Individuals with obesity were 55% more likely than non-obese ones (OR: 1.55, 95% CI: 1.35-1.80; Table 2) to develop any kind of arthritis. The difference remained statistically significant after adjusting for potential confounders such as age, gender, race, diet quality, income level, physical activity, alcohol consumption, and smoking status. A comparison of arthritis status by BMI showed a statistically significant difference across all weight categories (P < .001; Figure 1). Increasing BMI increases the prevalence of arthritis, with nearly half of participants with a BMI > 40 kg/m² having some form of arthritis (Figure 1).
Univariate and multivariate analysis of the association between arthritis and obesity and possible confounders.
OR = Odds ratio, CI = confidence interval, * = predictor has a statistically significant (P-value < .05) relationship with arthritis development, Ref = reference group.
A diagram showing an increase in the prevalence of arthritis with increasing BMI.
Also, statistically significant were the higher odds of developing arthritis among women (OR: 1.94, 95% CI: 1.66-2.28) compared with men, individuals 30 years and older (OR: 10.81, 95% CI: 6.36-18.37) compared with those who were younger, those who reported not engaging in moderate work activity (OR: 1.24, 95% CI: 1.05-1.46) compared with those who did, and the poor (OR: 1.36, 95% CI: 1.09-1.70) (Table 2). Less likely to develop arthritis, however, were all other races compared with non-Hispanic whites, and smokers, compared with non-smokers (Table 2).
The most common form of arthritis was osteoarthritis or degenerative arthritis 1909 (59.1%), followed by rheumatoid arthritis 829 (25.6%), with psoriatic arthritis being the least reported type at 1.9% (Table 3). There was approximately similar distribution of the various types of arthritis among individuals with obesity and non-obese individuals (Table 3).
Types of arthritis by obesity (BMI
Measures of inflammation
Individuals with obesity exhibited statistically significant higher mean CRP levels (M = 6.03, SD = 10.02; P-value of .000) compared with non-obese individuals (M = 2.80, SD = 5.99; P-value of .000). Similarly, individuals with obesity also demonstrated statistically significantly higher mean WBC levels (M = 7.86, SD = 5.53; P-value of .000) compared with a relatively higher number of non-obese individuals (M = 7.03, SD = 2.56; P-value of .000) (Supplemental Table 1).
Comparing the prevalence of higher inflammatory markers between individuals with obesity with and without arthritis revealed higher prevalence in those without arthritis, CRP (62.1%) and WBC (72.7% for men and 67.0% for women) levels, compared with those with arthritis. However, this difference was not statistically significant (Supplemental Table 2).
Discussion
Many studies, most of which are cross-sectional, have examined the association of obesity and individual diseases, including the various types of arthritis (mostly RA), but to the best of our knowledge, this is the first time the relationship between obesity and several forms of arthritis (including RA, OS, DA, PA) together with potential confounders, have been explored on the basis of a large and representative population study in the United States.
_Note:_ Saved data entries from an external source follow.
Definition db_ha_env_keys : list string :=
  ["CHAIN_ID"; "RPC_URL"; "BUNDLER_URL"; "GAS_POLICY_ID"; "INDEXER_REGISTRY_ADDR"; "GATEWAY_DOMAIN";
   "PGHA_NODE_NAME"; "PGHA_PEERS"; "PGHA_BOOTSTRAP"; "PGHA_MESH_CIDR"; "PGHA_VERIFY_PASSWORD"; "BACKUP_ENABLED";
   "BACKUP_PREFIX"; "BACKUP_RESTORE"; "R2_ACCESS_KEY_ID"; "R2_SECRET_ACCESS_KEY"; "R2_ENDPOINT"; "R2_BUCKET";
   "R2_REGION"; "REDISHA_NODE_NAME"; "REDIS_PEERS"; "REDISHA_BOOTSTRAP"; "REDISHA_VERIFY_PASSWORD"; "CHHA_NODE_NAME";
   "CH_PEERS"; "CHHA_BOOTSTRAP"; "CHHA_VERIFY_PASSWORD"; "MATRIX_MESH_IP"; "MATRIX_USER_ID"; "MATRIX_PASSWORD";
   "MATRIX_ROOM_ID"; "MATRIX_ADMIN_MXIDS"; "MATRIX_MENTION_ALIASES"; "LLM_BASE_URL"; "LLM_MODEL"; "LLM_API_KEY";
   "DSTACK_DOCKER_USERNAME"; "DSTACK_DOCKER_PASSWORD"; "DSTACK_DOCKER_REGISTRY"]%string.
Definition db_ha_compose : compose_flags :=
  {| cf_public := true; cf_secure_time := false; cf_no_instance_id := None; cf_pre_launch := docker_login |}.
Definition db_ha_box : box :=
  {| bx_script := "db-ha-node-box.py"; bx_name_key := "BOX_APP_NAME"; bx_name := "db-ha-node";
     bx_compose := "/tmp/db-ha-node.yaml";
     bx_vcpu := "16"; bx_mem := "32768"; bx_disk := "160"; bx_gateway := "true"; bx_env_keys := db_ha_env_keys;
     bx_defaults := id; bx_flags := db_ha_compose |}%string.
The prevalence of obesity and arthritis among study participants was about 40% and 27%, respectively. These values were comparable to the CDC report of a 42.4% age-adjusted prevalence of obesity (between 2017 and 2018) 40 and a 22.7% prevalence of arthritis (between 2013 and 2015) in the US adult population.5,9,41 There were more individuals with obesity (35.2%) than non-obese individuals with arthritis, a result not too different from one reported by the CDC where 31% of all adults with obesity in the United States between 2013 and 2015 were diagnosed with arthritis by a physician. 9
Non-Hispanic whites compared with all other races are more likely to develop arthritis; a fact well studies and documented6,29-32 This study showed Hispanics, Non-Hispanic Blacks, and other Races including multi-Race were 57%, 35%, and 10% less likely to develop arthritis, respectively.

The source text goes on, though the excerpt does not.